Pinneberg hofft auf Rettung
16. Februar 2012 | 00:10 Uhr | von Mirjam Rüscher-Reher | Pinneberger Tageblatt
PINNEBERG. Die Verschuldung - katastrophal. Der Zinsaufwand - ein immense Belastung. Für GAL und Unabhängige steht fest, Pinneberg muss unter den Rettungsschirm des Landes schlüpfen. Das sei alternativlos. "Es gibt kein Nein", sagt Fraktionschef Joachim Dreher.
Das Thema Haushaltskonsolidierung steht heute Abend auf der Tagesordnung des Ausschusses für Wirtschaft und Finanzen. Die Politik diskutiert darüber, ob die Kreisstadt die Finanzierungshilfen des Landes annehmen - und dessen knallharte Sparvorgaben hinnehmen - soll.
In der FDP hat man noch keine endgültige Entscheidung getroffen, aber Fraktionschef Werner Mende ist sich sicher: "Wir werden diesen harten Weg gehen müssen." Wenn die Stadt auch weiterhin Zuschüsse erhalten wolle, bliebe der Politik gar nichts anderes übrig. "Endlich wird man sich in Pinneberg bewusst, wie schlecht es der Stadt eigentlich geht", so Mende.

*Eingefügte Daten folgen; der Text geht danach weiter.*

(** X14.  An interval is either zero or at least one minute.  It is zero
    exactly for the schedules made of zeros only, with or without a unit:
    no other schedule, well formed or not, makes a job fire without
    delay. *)
Theorem parseSchedule_zero_iff (s : string) :
  (parseSchedule s = 0 \/ 60000 <= parseSchedule s) /\
  (parseSchedule s = 0 <->
   exists ds u, Grammar s ds u /\ Forall (fun c => c = "0") ds).
Proof.
  destruct (regex_match s) as [[ds u]|] eqn:Hm.
  - apply regex_match_sound in Hm as HG.
    pose proof HG as (_ & Hall & _ & _).
    rewrite (parseSchedule_matched _ _ _ HG).
    pose proof (decimal_value_nonneg ds Hall) as Hnn.
    pose proof (unit_ms_pos u) as Hu.
    split.
    { destruct (decide (decimal_value ds = 0)) as [->|Hne]; [left; lia|].
      right. nia. }
    split.
    + intros Hz. exists ds, u. split; [done|].
      apply decimal_value_zero; [done|nia].
    + intros (ds' & u' & HG' & Hz).
      apply regex_match_complete in HG, HG'.
      assert (ds' = ds) as -> by congruence.
      rewrite (decimal_value_zeros ds Hz). lia.
  - rewrite (parseSchedule_unmatched s Hm). split; [right; lia|]. split.
    + discriminate.
    + intros (ds & u & HG & _). apply regex_match_complete in HG. congruence.
Qed.

Lemma parseSchedule_zero_iff_witness :
  parseSchedule "00h" = 0 /\
  exists ds u, Grammar "0" ds u /\ Forall (fun c => c = "0") ds.
Proof.
  split.
  - apply (proj2 (proj2 (parseSchedule_zero_iff "00h"))).
    exists ["0"; "0"], (Some "h"). split.
    + apply regex_match_sound. reflexivity.
    + by repeat constructor.
  - apply (proj1 (proj2 (parseSchedule_zero_iff "0"))). reflexivity.
Defined.

End ParsingMore.

(** ** Armed intervals and the [enabled] flag *)

Lemma armed_enabled_arm job (w : World) j :
  objects w !! job = Some j -> enabled j = true ->
  armed_enabled w -> armed_enabled (arm job w).
Proof.
  intros Hjob Hen Ha h t j'.
  intros [[-> ->]|(_ & _ & Hth)]%(arm_timers job w j Hjob);
    rewrite (arm_objects job w j Hjob).
  - cbn [t_job]. rewrite decide_True by done. by intros [= <-].
  - case_decide; [by intros [= <-]|]. by apply (Ha h t).
Qed.

Lemma armed_enabled_disarm job (w : World) :
  armed_enabled w -> armed_enabled (disarm job w).
Proof.
  intros Ha. destruct (objects w !! job) as [j|] eqn:Hjob;
    [|by rewrite disarm_dangling].
  intros h t j' [_ Hth]%(disarm_timers job w j Hjob).
  rewrite (disarm_objects job w j Hjob). case_decide as Heq.
  - intros [= <-]. cbn. apply (Ha h t j Hth). by rewrite <- Heq.
  - by apply (Ha h t).
Qed.

Lemma armed_enabled_alter f job (w w' : World) :
  (forall j, enabled j = true -> enabled (f j) = true) ->
  objects w' = alter f job (objects w) ->
  (forall h t, timers w' !! h = Some t -> timers w !! h = Some t) ->
  armed_enabled w -> armed_enabled w'.
Proof.
  intros Hf Ho Ht Ha h t j' Hth%Ht. rewrite Ho.
  intros [[Heq (j & Hl & ->)]|[_ Hl]]%lookup_alter_Some.
  - apply Hf. by apply (Ha h t j Hth).
  - by apply (Ha h t).
Qed.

Auch bei der CDU stehen die Zeichen auf Zustimmung. Fraktionsvorsitzender Michael Lorenz erklärt, die Bereitschaft unter den Rettungsschirm zu gehen, sei vorhanden. Pinneberg habe noch bis zum 30. März Zeit sich festzulegen. "Nach dem jetzigen Stand werden wir aber dafür stimmen", so Lorenz. Bei den Bürgernahen gibt es hingegen keine positiven Signale für den Rettungsschirm. Die Entscheidung sei noch nicht endgültig, aber er tendiere zum "Nein", erklärt Fraktionschef Uwe Lange. "Diejenigen die dem Rettungsschirm zustimmen, werden dem Bürger auch erklären müssen, warum ihm schon wieder in die Tasche gelangt wird", begründet Lange die Ablehnung.
Etwas Bedenkzeit bleibt Pinnebergs Politikern für die Entscheidung noch: Herbert Hoffmann, Chef der SPD, kündigte an, die Entscheidung vertagen zu wollen. "Wir wollen uns am Montag erst fraktionsintern beraten", so Hoffmann. Beginn des Ausschusses ist um 19 Uhr in Sitzungsraum B des Rathauses.